Can treat to a target weight-loss range
The undiminished weight loss efficacy in the 2-year data for STEP 5 “portends well,” said W. Timothy Garvey, MD, following his presentation of the results.
“I think this is a new era in obesity care,” said Dr. Garvey, director of the diabetes research center at the University of Alabama at Birmingham. Semaglutide “essentially doubles weight loss efficacy” compared to the other approved pharmacotherapies for obesity.
With this degree of potential weight loss, clinicians “can use weight as a biomarker and treat to a target [weight-loss] range,” he said.
Expounding on this in an interview, Dr. Garvey noted that, as stated in the 2016 American Association of Clinical Endocrinologists (AACE) and American College of Endocrinology (ACE) clinical practice guidelines for medical care of patients with obesity, of which he was lead author, “the objective of care in obesity is to increase health of patients and prevent or treat complications.”
Semaglutide “can treat to a range of weight loss of 10% to 20% in the majority of patients,” which is associated with improvements in cardiovascular and metabolic risk factors.
In STEP 5, of the 51% of patients in the semaglutide group who had prediabetes at enrollment, 80% had normal glycemia at 2 years; however, the trial was not powered nor designed to investigate this.
More data are needed to inform long-term care decisions. The ongoing SELECT cardiovascular outcomes trial of semaglutide, with expected primary study completion on Sept. 28, 2023, should provide more information.
Weight loss plus reduced cravings
In another presentation, Sean Wharton, MD, PharmD, said, “In adults with overweight or obesity, substantial weight loss with semaglutide 2.4 mg was accompanied by short- and long-term improvements in control of eating.”
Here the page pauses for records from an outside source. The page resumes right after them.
Lemma lockout_only_real_accounts_witness :
  exists l, In l (lockouts (final second_failure)) /\ ul_username l = "alice" /\
            lockable "alice" (config_from_params demo_parameters) once_failed.
Proof.
  destruct (lockouts (final second_failure)) as [|l ls] eqn:E; [discriminate E|].
  exists l. split; [by left|].
  destruct (lockout_only_real_accounts (still_env (seconds 1000)) demo_attempt demo_parameters 0%nat
    once_failed (steps second_failure) (final second_failure) l) as (Hn & Hlk & _);
    [done|reflexivity|reflexivity|vm_compute; reflexivity|rewrite E; by left|by intros []|].
  split; [exact Hn|exact Hlk].
Defined.

Lemma protection_decisions_witness :
  exists t' w' r, check_ip_blocked demo_ip (still_env (seconds 1020)) 0%nat (final second_failure) =
                  (t', w', Ok r) /\ is_Some r.
Proof.
  destruct (protection_decisions (still_env (seconds 1020)) demo_parameters (seconds 1020)
    (final second_failure)) as [Hip _]; [done|done|done|reflexivity|].
  destruct (Hip demo_ip 0%nat) as (t' & w' & r & Hrun & _ & Hr).
  exists t', w', r. split; [exact Hrun|]. apply Hr. vm_compute. reflexivity.
Defined.

Lemma unlock_user_effective_witness :
  wp (still_env (seconds 1020)) (_ ← unlock_user "Alice"; check_user_locked "Alice")
    (fun _ w' r => r = None /\ forall since, user_attempts "Alice" since w' = 0%nat)
    (fun _ _ => True) 0%nat (final second_failure).
Proof. apply unlock_user_effective. done. Defined.

(** The lockout of the second failure ended long before the next ones. *)
Definition later_failure :=
  record_failed_attempt demo_attempt (still_env (seconds 1400)) 0%nat (final second_failure).

Lemma expired_lockout_not_renewed_witness :
  lockouts (final later_failure) = lockouts (final second_failure) /\
  locked_users (final later_failure) = locked_users (final second_failure).
Proof.
  destruct (lockout_row_of "alice" (final second_failure)) as [l|] eqn:E; [|discriminate E].
  apply (expired_lockout_not_renewed (still_env (seconds 1400)) demo_attempt demo_parameters l 0%nat
    (final second_failure) (steps later_failure) (final later_failure));
    [done|reflexivity|reflexivity|exact E|vm_compute; reflexivity].
Defined.
End examples.
(* ===== verification/Domain.v ===== *)
(** * Users, targets and proofs of authorization

    The decoded forms of user and target rows ([warpgate-db-entities/src/User.rs],
    [Target.rs], [warpgate-common/src/config]), and the capability types of
    [warpgate-core/src/config_providers/mod.rs]: who authenticated, for which target,
    and whether the connection was approved. *)

From Stdlib Require Import ZArith Lia.
From stdpp Require Import base tactics gmap strings numbers option list.
From S2P Require Import Prelude Types AuthState Entities.

Local Open Scope Z_scope.

(** ** Users *)

Record User `{NetModel} : Type := {
  us_id : Uuid;
  us_username : string;
  us_description : string;
  us_credential_policy : option UserRequireCredentialsPolicy;
  us_rate_limit_bytes_per_second : option Z;
  us_ldap_server_id : option Uuid;
  us_allowed_ip_ranges : option (list IpNet);
}.

(** ** Targets *)

(** [warpgate_common::Target]. *)
Record Target : Type := {
  ta_id : Uuid;
  ta_name : string;
  ta_description : string;
  ta_allow_roles : list string;
  ta_options : TargetOptions;
  ta_rate_limit_bytes_per_second : option Z;
  ta_group_id : option Uuid;
  ta_ticket_max_duration_seconds : option Z;
  ta_ticket_requests_disabled : bool;
  ta_ticket_require_approval : bool;
  ta_require_approval : bool;
  ta_ticket_max_uses : option Z;
}.

Section users.
Context `{NetModel}.

(** [parse_allowed_ip_ranges]. *)
Definition parse_allowed_ip_ranges (ranges : list string) : result WarpgateError (list IpNet) :=
  collect_results (map (fun x =>
    match ipnet_parse x with
    | Some net => Ok net
    | None => Err (InvalidNetworkAddress x)
    end) ranges).

(** [TryFrom<User::Model> for User]. *)
Definition user_try_from (model : UserRow) : result WarpgateError User :=
  let ranges : result WarpgateError (option (list IpNet)) :=
    match u_allowed_ip_ranges model with
    | None => Ok None
    | Some None => Err DeserializeJson
    | Some (Some ranges) =>
        match parse_allowed_ip_ranges ranges with
        | Ok nets => Ok (Some nets)
        | Err er => Err er
        end
    end in
  match ranges with
  | Err er => Err er
  | Ok allowed_ip_ranges =>
      match u_credential_policy model with
      | None => Err DeserializeJson
      | Some policy =>
          Ok {| us_id := u_id model;
                us_username := u_username model;
                us_description := u_description model;
                us_credential_policy := policy;
                us_rate_limit_bytes_per_second := u_rate_limit_bytes_per_second model;
                us_ldap_server_id := u_ldap_server_id model;
                us_allowed_ip_ranges := allowed_ip_ranges |}
      end
  end.

(** [From<&User> for AuthStateUserInfo]. *)
Definition user_info_of (u : User) : AuthStateUserInfo :=
  {| ui_id := us_id u; ui_username := us_username u |}.

Lemma user_try_from_id model u :
  user_try_from model = Ok u -> us_id u = u_id model /\ us_username u = u_username model.
Proof.
  unfold user_try_from. destruct (u_allowed_ip_ranges model) as [[ranges|]|];
    [destruct (parse_allowed_ip_ranges ranges)|done|];
    destruct (u_credential_policy model); by intros [= <-].
Qed.
End users.

(** [TryFrom<Target::Model> for Target]. *)
Definition target_try_from (model : TargetRow) : result WarpgateError Target :=
  match t_options model with
  | None => Err DeserializeJson
  | Some options =>
      Ok {| ta_id := t_id model;
            ta_name := t_name model;
            ta_description := t_description model;
            ta_allow_roles := [];
            ta_options := options;
            ta_rate_limit_bytes_per_second := as_u32 <$> t_rate_limit_bytes_per_second model;
            ta_group_id := t_group_id model;
            ta_ticket_max_duration_seconds := t_ticket_max_duration_seconds model;
            ta_ticket_requests_disabled := t_ticket_requests_disabled model;
            ta_ticket_require_approval := t_ticket_require_approval model;
            ta_require_approval := t_require_approval model;
            ta_ticket_max_uses := t_ticket_max_uses model |}
  end.

Lemma target_try_from_id model tg :
  target_try_from model = Ok tg -> ta_id tg = t_id model /\ ta_name tg = t_name model.
Proof. unfold target_try_from. destruct (t_options model); [|done]. by intros [= <-]. Qed.

(** ** Capabilities *)

(** [AuthorizedIdentity]. *)
Record AuthorizedIdentity : Type := {
  id_user_info : AuthStateUserInfo;
  id_protocol : Protocol;
}.

(** [AuthorizedIdentity::from_auth_state]. *)
Definition from_auth_state (state : AuthState) : option AuthorizedIdentity :=
  match verify state with
  | Accepted info => Some {| id_user_info := info; id_protocol := protocol state |}
  | Need _ | Rejected => None
  end.

(** [TargetAuthorization], not narrowed to one protocol's options. *)
Record TargetAuthorization : Type := {
  az_user_info : AuthStateUserInfo;
  az_target : Target;
  az_protocol : Protocol;
  az_ticket_id : option Uuid;
}.

(** [TargetAuthorization::narrow] to the options of protocol [proto]: the variant's
    options must be of that protocol too. *)
Definition narrow (proto : Protocol) (a : TargetAuthorization)
    : result WarpgateError TargetAuthorization :=
  if bool_decide (proto = az_protocol a) then
    if bool_decide (options_protocol (ta_options (az_target a)) = proto) then Ok a
    else Err InvalidTarget
  else Err InvalidTarget.

(** [ApprovedTarget]: an authorization whose connection may be opened. *)
Inductive ApprovedTarget : Type :=
| MkApproved (a : TargetAuthorization).
(** [settle_request_internal]: whether this call moved the row. *)
Definition settle_request_internal (row : ApprovalRow) (transition : StatusTransition)
    : M World bool :=
  let keeps_the_spend := bool_decide (st_to transition = StApproved) in
  moved ← transition_apply transition (settles row);
  _ ← match ap_ticket_id row with
      | Some id => if negb (Nat.eqb moved 0) && negb keeps_the_spend
                   then _ ← attempt (refund_use id); mret tt
                   else mret tt
      | None => mret tt
      end;
  mret (negb (Nat.eqb moved 0)).

(** [close_request]. *)
Definition close_request (session_id : Uuid) (kind : ApprovalKind) (target : string)
    (status : UndecidedStatus) : M World bool :=
  row ← db_read (fun w =>
    List.find (fun r => Key_new session_id kind target r && is_pending r) (approvals w));
  match row with
  | None => mret false
  | Some r =>
      tr ← from_pending (undecided_into status);
      settle_request_internal r tr
  end.

(** [ApprovalActor]. *)
Record ApprovalActor : Type := {
  actor_username : option string;
  actor_user_id : Uuid;
}.

(** [settle_request]. *)
Definition settle_request (row : ApprovalRow) (status : ApprovalRequestStatus)
    (scope : option ApprovalScope) (resolved_by : ApprovalActor) : M World bool :=
  tr ← from_pending status;
  settle_request_internal row
    (transition_set (fun r => with_resolution scope (actor_username resolved_by)
                                (Some (actor_user_id resolved_by)) (ap_resolved_at r) r) tr).

(** [mark_consumed]. *)
Definition mark_consumed (which : ApprovalRow -> bool) : M World unit :=
  now ← now_utc;
  db_exec (fun w =>
    (set_approvals (update_many (fun r => which r && bool_decide (ap_consumed_at r = None))
                      (with_consumed (Some now)) (approvals w)).1 w, tt)).
(* ===== verification/ApprovalGate.v ===== *)
(** * The administrator-approval gate

    [warpgate-core/src/approvals]: [mod.rs] (remembered approvals, timeouts),
    [subject.rs], [wait.rs] (advertising, polling and recording a decision) and
    [gate.rs] (what stands between an authorized connection and its target).  The
    rows are shared with every other node, so each database statement may be preceded
    by other nodes' steps. *)

From Stdlib Require Import ZArith Lia.
From stdpp Require Import base tactics gmap strings numbers option list.
From S2P Require Import Prelude Hoare Types Models Creds AuthState Entities Fixtures Domain.
From S2P Require Import Tickets ApprovalRequests.

Local Open Scope Z_scope.

(** [i64_seconds_to_duration]. *)
Definition i64_seconds_to_duration (v : Z) : option Z :=
  if 0 <=? v then Some (seconds v) else None.

(** [auth_state_store::TIMEOUT]: ten minutes. *)
Definition TIMEOUT : Z := seconds 600.

Inductive ApprovalDecision : Type :=
| DApproved (scope : ApprovalScope)
| DRejected.

(** [ApprovalSubject]. *)
Record ApprovalSubject : Type := {
  sj_kind : ApprovalKind;
  sj_session_id : Uuid;
  sj_user_info : AuthStateUserInfo;
  sj_protocol : Protocol;
  sj_target_name : string;
  sj_remote_ip : option IpAddr;
  sj_remember_by : RememberApprovalBy;
  sj_ticket_id : option Uuid;
}.

(** [ApprovalSubject::from_auth_state]. *)
Definition subject_from_auth_state (state : AuthState) : ApprovalSubject := {|
  sj_kind := AKUser;
  sj_session_id := session_id state;
  sj_user_info := user_info state;
  sj_protocol := protocol state;
  sj_target_name := target_name state;
  sj_remote_ip := remote_ip state;
  sj_remember_by := remembered_by state;
  sj_ticket_id := None;
|}.

Inductive DecisionWaitOutcome : Type :=
| WDecided (d : ApprovalDecision)
| WEnded
| WTimedOut.

Inductive RowState : Type :=
| RPending
| RDecided (d : ApprovalDecision)
| REnded.

(** [row_state]. *)
Definition row_state (r : ApprovalRow) : RowState :=
  match ap_status r with
  | StPending => RPending
  | StTimedOut | StAbandoned => REnded
  | StRejected => RDecided DRejected
  | StApproved => RDecided (DApproved (default Once (ap_scope r)))
  end.

Inductive GateOutcome : Type :=
| GApproved (a : ApprovedTarget)
| GRefused
| GExpired.

Inductive PolledGate : Type :=
| PApproved (a : ApprovedTarget)
| PRefused
| PPending.

(** [GatedConnection]. *)
Record GatedConnection : Type := {
  gc_remote_ip : option IpAddr;
  gc_credentials : RememberApprovalBy;
}.

(** [GatedConnection::subject_for]. *)
Definition subject_for (c : GatedConnection) (sid : Uuid) (a : TargetAuthorization)
    : ApprovalSubject := {|
  sj_kind := AKAdmin;
  sj_session_id := sid;
  sj_user_info := az_user_info a;
  sj_protocol := az_protocol a;
  sj_target_name := ta_name (az_target a);
  sj_remote_ip := gc_remote_ip c;
  sj_remember_by := gc_credentials c;
  sj_ticket_id := az_ticket_id a;
|}.

Section gate.
Context `{NetModel} `{CaseModel} `{HashModel}.
(** The id of this node. *)
Variable this_node : Uuid.

(** [ApprovalSubject::match_key] and [match_digest]. *)
Definition match_key (s : ApprovalSubject) : option WebApprovalMatchKey :=
  ip ← sj_remote_ip s;
  WebApprovalMatchKey_build (sj_kind s) ip (sj_protocol s) (ui_username (sj_user_info s))
    (sj_target_name s) (sj_remember_by s).

Definition match_digest (s : ApprovalSubject) : option string :=
  (fun k => WebApprovalIdentity_digest (mk_identity k)) <$> match_key s.

(** The rows [approval_is_remembered] selects. *)
Definition asked_target (key : WebApprovalMatchKey) : string :=
  match mk_scope key with SKTarget name => name | Untargeted => EmptyString end.

Definition scope_matches (key : WebApprovalMatchKey) (r : ApprovalRow) : bool :=
  (bool_decide (ap_scope r = Some ScopeTarget) && String.eqb (ap_target r) (asked_target key)) ||
  bool_decide (ap_scope r = Some AllTargets).

Definition remembered_row (key : WebApprovalMatchKey) (cutoff : Instant) (r : ApprovalRow) : bool :=
  bool_decide (ap_kind r = wi_kind (mk_identity key)) &&
  bool_decide (ap_status r = StApproved) &&
  is_some_and (fun at_ => cutoff <=? at_) (ap_resolved_at r) &&
  scope_matches key r.

(** [approval_is_remembered]. *)
Definition approval_is_remembered (key : WebApprovalMatchKey) (grace : Z) : M World bool :=
  now ← now_utc;
  let cutoff := now - seconds (as_i64 (as_secs grace)) in
  rows ← db_read (fun w => List.filter (remembered_row key cutoff) (approvals w));
  let digest := WebApprovalIdentity_digest (mk_identity key) in
  mret (existsb (fun r => bool_decide (ap_match_digest r = Some digest)) rows).

(** [web_approval_grace_period], [admin_approval_grace_period]. *)
Definition web_approval_grace_period : M World (option Z) :=
  p ← get_parameters;
  mret (pa_web_approval_grace_period_seconds p ≫= i64_seconds_to_duration).

Definition admin_approval_grace_period : M World (option Z) :=
  p ← get_parameters;
  mret (pa_admin_approval_grace_period_seconds p ≫= i64_seconds_to_duration).

(** [admin_approval_timeout], [request_lifetime], [reap_stale]. *)
Definition admin_approval_timeout : M World Z :=
  p ← get_parameters;
  mret (default TIMEOUT (pa_admin_approval_timeout_seconds p ≫= i64_seconds_to_duration)).

Definition request_lifetime : M World Z :=
  timeout ← admin_approval_timeout; mret (Z.max timeout TIMEOUT).

Definition reap_stale : M World unit :=
  lifetime ← request_lifetime;
  now ← now_utc;
  abandon_all_requested_before (now - seconds (as_i64 (as_secs lifetime))).

(** [advertise_admin_request]. *)
Definition advertise_admin_request (s : ApprovalSubject) : M World Advertised :=
  now ← now_utc;
  upsert_request {|
    nr_session_id := sj_session_id s;
    nr_target := sj_target_name s;
    nr_node_id := this_node;
    nr_protocol := Protocol_name (sj_protocol s);
    nr_username := ui_username (sj_user_info s);
    nr_user_id := ui_id (sj_user_info s);
    nr_remote_address := ip_to_string <$> sj_remote_ip s;
    nr_match_digest := match_digest s;
    nr_started := now;
    nr_about := AskAdmin (sj_ticket_id s);
  |}.

(** [announce_admin_request]. *)
Definition announce_admin_request (s : ApprovalSubject) : M World Advertised :=
  advertised ← advertise_admin_request s;
  _ ← match advertised with
      | Asked =>
          _ ← emit_audit (SessionApprovalRequested1 (sj_session_id s) (sj_target_name s));
          notify_global SessionApprovalsChanged
      | _ => mret tt
      end;
  mret advertised.

(** [find_row] and [row_decision]. *)
Definition find_row (sid : Uuid) (kind : ApprovalKind) (target : string)
    : M World (option ApprovalRow) :=
  db_read (fun w => List.find (Key_new sid kind target) (approvals w)).

Definition row_decision (sid : Uuid) (kind : ApprovalKind) (target : string)
    : M World (option ApprovalDecision) :=
  row ← find_row sid kind target;
  mret match row with
       | None => None
       | Some r => match row_state r with RDecided d => Some d | RPending | REnded => None end
       end.

(** [close_timed_out]. *)
Definition close_timed_out (s : ApprovalSubject) : M World bool :=
  closed ← close_request (sj_session_id s) AKAdmin (sj_target_name s) UTimedOut;
  _ ← (if (closed : bool)
       then emit_audit (SessionApprovalTimedOut1 (sj_session_id s) (sj_target_name s))
       else mret tt);
  mret closed.

(** [await_row_decision]: [fuel] polls.  Once the deadline has passed, [select!] picks
    at random between the timer and the next poll; [None] is still waiting. *)
Fixpoint poll_decision (fuel : nat) (sid : Uuid) (kind : ApprovalKind) (target : string)
    (deadline : Instant) : M World (option DecisionWaitOutcome) :=
  match fuel with
  | O => mret None
  | S n =>
      now ← now_utc;
      pick ← new_v4;
      if (deadline <=? now) && Z.even pick then mret (Some WTimedOut)
      else
        row ← attempt (find_row sid kind target);
        match row with
        | Ok (Some r) =>
            match row_state r with
            | RPending => poll_decision n sid kind target deadline
            | RDecided d => mret (Some (WDecided d))
            | REnded => mret (Some WEnded)
            end
        | Ok None => mret (Some WEnded)
        | Err _ => poll_decision n sid kind target deadline
        end
  end.

Definition await_row_decision (fuel : nat) (sid : Uuid) (kind : ApprovalKind) (target : string)
    (timeout : Z) : M World (option DecisionWaitOutcome) :=
  start ← now_utc;
  poll_decision fuel sid kind target (start + timeout).

(** [Drop for PendingApproval]: run by a spawned task, its outcome ignored. *)
Definition drop_guard (close_as : option UndecidedStatus) (sid : Uuid) (target : string)
    : M World unit :=
  match close_as with
  | Some status => _ ← attempt (close_request sid AKAdmin target status); mret tt
  | None => _ ← attempt (mark_consumed (Key_new sid AKAdmin target)); mret tt
  end.

(** [record_decision], with the audit event of the node that changes the row. *)
Definition emit_resolved_event (r : ApprovalRow) (actor : ApprovalActor) (approved : bool)
    : M World unit :=
  let related := if bool_decide (actor_user_id actor = ap_user_id r)
                 then [ap_user_id r] else [ap_user_id r; actor_user_id actor] in
  emit_audit (SessionApprovalResolved1 (ap_session_id r) (ap_target r) approved related).

Definition record_decision (sid : Uuid) (kind : ApprovalKind) (target : string)
    (decision : ApprovalDecision) (actor : ApprovalActor) : M World bool :=
  let '(status, scope) := match decision with
                          | DApproved scope => (StApproved, Some scope)
                          | DRejected => (StRejected, None)
                          end in
  row ← find_row sid kind target;
  match option_filter is_pending row with
  | None => mret false
  | Some r =>
      recorded ← settle_request r status scope actor;
      _ ← (if (recorded : bool)
           then emit_resolved_event r actor
                  (match decision with DApproved _ => true | DRejected => false end)
           else mret tt);
      mret recorded
  end.

(** [admin_approval_is_remembered]. *)
Definition admin_approval_is_remembered (s : ApprovalSubject) : M World bool :=
  match match_key s with
  | None => mret false
  | Some key =>
      grace ← admin_approval_grace_period;
      match grace with
      | None => mret false
      | Some g => approval_is_remembered key g
      end
  end.

(** The part of [require_admin_approval] up to the first answer: announce, tell the
    client, wait.  [None]: the ticket is exhausted. *)
Definition ask_and_wait (fuel : nat) (s : ApprovalSubject) (notify_waiting : M World unit)
    : M World (option (option DecisionWaitOutcome)) :=
  advertised ← announce_admin_request s;
  match advertised with
  | TicketExhausted => mret None
  | Asked | AlreadyAdvertised =>
      _ ← notify_waiting;
      timeout ← admin_approval_timeout;
      outcome ← await_row_decision fuel (sj_session_id s) AKAdmin (sj_target_name s) timeout;
      mret (Some outcome)
  end.

(** After the timeout: close the question, or take the decision that won the race. *)
Definition settle_timeout (s : ApprovalSubject) : M World (option ApprovalDecision) :=
  closed ← close_timed_out s;
  if (closed : bool) then mret None
  else row_decision (sj_session_id s) AKAdmin (sj_target_name s).

Definition gate_decide (a : TargetAuthorization) (d : ApprovalDecision) : GateOutcome :=
  match d with
  | DApproved _ => GApproved (MkApproved a)
  | DRejected => GRefused
  end.

(** [require_admin_approval]; the guard is dropped on every way out, closing the
    request as the guard was last told to.  [None]: still waiting when the fuel ran
    out. *)
Definition require_admin_approval (fuel : nat) (a : TargetAuthorization) (sid : Uuid)
    (c : GatedConnection) (notify_waiting : M World unit) : M World (option GateOutcome) :=
  let s := subject_for c sid a in
  let drop close_as := drop_guard close_as sid (sj_target_name s) in
  if negb (ta_require_approval (az_target a)) then mret (Some (GApproved (MkApproved a)))
  else
    remembered ← admin_approval_is_remembered s;
    if (remembered : bool) then
      _ ← emit_audit (AdminApprovalBypassed1 sid (sj_target_name s));
      mret (Some (GApproved (MkApproved a)))
    else
      waited ← attempt (ask_and_wait fuel s notify_waiting);
      match waited with
      | Err er => _ ← drop (Some UAbandoned); throw er
      | Ok None => _ ← drop (Some UAbandoned); mret (Some GRefused)
      | Ok (Some None) => mret None
      | Ok (Some (Some WEnded)) => _ ← drop (Some UAbandoned); mret (Some GExpired)
      | Ok (Some (Some (WDecided d))) => _ ← drop None; mret (Some (gate_decide a d))
      | Ok (Some (Some WTimedOut)) =>
          late ← attempt (settle_timeout s);
          match late with
          | Err er => _ ← drop (Some UTimedOut); throw er
          | Ok None => _ ← drop (Some UTimedOut); mret (Some GExpired)
          | Ok (Some d) => _ ← drop None; mret (Some (gate_decide a d))
          end
      end.

Definition polled_decide (a : TargetAuthorization) (d : ApprovalDecision) : PolledGate :=
  match d with
  | DApproved _ => PApproved (MkApproved a)
  | DRejected => PRefused
  end.

Definition after_announce (advertised : Advertised) : PolledGate :=
  match advertised with TicketExhausted => PRefused | Asked | AlreadyAdvertised => PPending end.

(** [poll_admin_approval]. *)
Definition poll_admin_approval (a : TargetAuthorization) (sid : Uuid) (c : GatedConnection)
    : M World PolledGate :=
  if negb (ta_require_approval (az_target a)) then mret (PApproved (MkApproved a))
  else
    let s := subject_for c sid a in
    remembered ← admin_approval_is_remembered s;
    if (remembered : bool) then
      _ ← emit_audit (AdminApprovalBypassed1 sid (sj_target_name s));
      mret (PApproved (MkApproved a))
    else
      row ← find_row sid AKAdmin (sj_target_name s);
      match row with
      | None => advertised ← announce_admin_request s; mret (after_announce advertised)
      | Some r =>
          match row_state r with
          | REnded => advertised ← announce_admin_request s; mret (after_announce advertised)
          | RPending =>
              timeout ← admin_approval_timeout;
              let window := seconds (as_i64 (as_secs timeout)) in
              now ← now_utc;
              if window <=? now - ap_started r then
                _ ← close_timed_out s;
                advertised ← announce_admin_request s;
                mret match advertised with
                     | TicketExhausted => PRefused
                     | Asked | AlreadyAdvertised => PPending
                     end
              else mret PPending
          | RDecided d =>
              _ ← mark_consumed (Key_new sid AKAdmin (sj_target_name s));
              mret (polled_decide a d)
          end
      end.
End gate.
(** The two ways a request is recorded, at the end of [create_ticket_request]. *)
Definition create_approved (params : CreateTicketRequestParams) (target : TargetRow)
    (duration uses : option Z) : M World TicketRequestResult :=
  minted ← txn (
    ticket ← insert_self_service_ticket (cp_user_id params) (t_id target) duration uses
               (cp_description params);
    request_id ← new_v4;
    created ← now_utc;
    resolved ← now_utc;
    let row := {| trq_id := request_id; trq_user_id := cp_user_id params;
                  trq_target_id := t_id target; trq_requested_duration_seconds := duration;
                  trq_description := cp_description params; trq_status := TRApproved;
                  trq_resolved_by_user_id := None; trq_ticket_id := Some ticket.1;
                  trq_created := created; trq_resolved_at := Some resolved;
                  trq_deny_reason := None |} in
    _ ← insert_request row;
    mret (row, ticket));
  _ ← emit_audit (TicketCreated1 minted.2.1 (cp_user_id params) (cp_username params)
                    (cp_target_name params) (cp_user_id params));
  mret {| rr_request := minted.1; rr_target := target; rr_auto_approved_secret := Some minted.2.2 |}.

Definition create_pending (params : CreateTicketRequestParams) (target : TargetRow)
    (duration : option Z) : M World TicketRequestResult :=
  request_id ← new_v4;
  created ← now_utc;
  let row := {| trq_id := request_id; trq_user_id := cp_user_id params;
                trq_target_id := t_id target; trq_requested_duration_seconds := duration;
                trq_description := cp_description params; trq_status := TRPending;
                trq_resolved_by_user_id := None; trq_ticket_id := None; trq_created := created;
                trq_resolved_at := None; trq_deny_reason := None |} in
  _ ← insert_request row;
  mret {| rr_request := row; rr_target := target; rr_auto_approved_secret := None |}.
Lemma approved_ready :
  ready (still_env 10) approved_world (demo_request 90 TRApproved None)
    (demo_target 40 "db" (OptSsh (demo_ssh_options "db"))) demo_parameters.
Proof.
  split; [by left|apply NoDup_singleton|done|done|done|done|done|].
  intros d j [= <-]. vm_compute. done.
Qed.

Lemma activation_mints_one_ticket_witness :
  exists t' w' a k,
    activate_ticket_request 90 7 (still_env 10) 0%nat approved_world = (t', w', Ok (Activated a)) /\
    tickets w' = tickets approved_world ++ [k] /\
    tk_secret_hash k = hash_secret (ac_secret a) /\
    tk_user_id k = 7 /\ tk_target_id k = 40 /\ tk_uses_left k = Some 2 /\
    (forall max, Some 3600 = Some max -> exists j x, tk_expiry k = Some x /\
       x <= env_now (still_env 10) j + seconds max) /\
    ac_request a = set_ticket_id (tk_id k) (demo_request 90 TRApproved None) /\
    In (ac_request a) (ticket_requests w') /\ claimed 90 w'.
Proof.
  exact (activation_mints_one_ticket (still_env 10) (demo_request 90 TRApproved None)
    (demo_target 40 "db" (OptSsh (demo_ssh_options "db"))) demo_parameters 0%nat approved_world
    (still_quiet 10) (still_faultless 10) approved_ready).
Defined.

(** The activation was prepared before another one committed. *)
Definition stale : PreparedActivation := {|
  pr_request := demo_request 90 TRApproved None; pr_target := demo_target 40 "db" (OptSsh (demo_ssh_options "db"));
  pr_effective_duration := Some 3600; pr_max_uses := Some 2; pr_username := "alice" |}.

Definition claimed_world : World := requests_world [demo_request 90 TRApproved (Some 500)].

Lemma claimed_world_claimed : claimed 90 claimed_world.
Proof. intros r [<-|[]] _. done. Qed.

Lemma activated_once_witness :
  let run := commit_activation stale (still_env 10) 0%nat claimed_world in
  outcome run = Ok AlreadyActivated /\
  (forall a, outcome run <> Ok (Activated a)) /\
  (quiet (still_env 10) -> tickets (final run) = tickets claimed_world).
Proof.
  assert (outcome (commit_activation stale (still_env 10) 0%nat claimed_world) = Ok AlreadyActivated) as Ho
    by (vm_compute; reflexivity).
  split; [exact Ho|].
  apply (activated_once (still_env 10) stale 0%nat claimed_world
    (steps (commit_activation stale (still_env 10) 0%nat claimed_world))).
  - by intros k x.
  - exact claimed_world_claimed.
  - by apply run_eta.
Defined.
“Most patients living with obesity who are attempting to decrease calories will have food cravings, based on the biological parameters of weight preservation,” Dr. Wharton, medical director at the Wharton Medical Clinic, in Hamilton, Ont., explained in an email.
The degree of craving varies from patient to patient, likely based on genetics, he added. Research in this field is still emerging.
“I believe that semaglutide 2.4 mg is a game-changer in the field of weight management, and it will change the dialogue for insurance plans and with policymakers regarding coverage for this medication,” said Dr. Wharton.
“The data from the STEP programs are very strong. I am certainly hoping for a change to bias against covering these medications that we have seen in the past,” he said.
Clinically meaningful weight loss
When presenting the STEP 8 findings, Domenica M. Rubino, MD, said: “Participants were significantly more likely to achieve clinically meaningful weight loss thresholds with semaglutide 2.4 mg versus liraglutide 3.0 mg, accompanied by greater improvements in cardiometabolic risk factors.”
For example, patients can have better mobility, which is important for quality of life, Dr. Rubino, director of the Washington Center for Weight Management and Research, Arlington, Virginia, noted.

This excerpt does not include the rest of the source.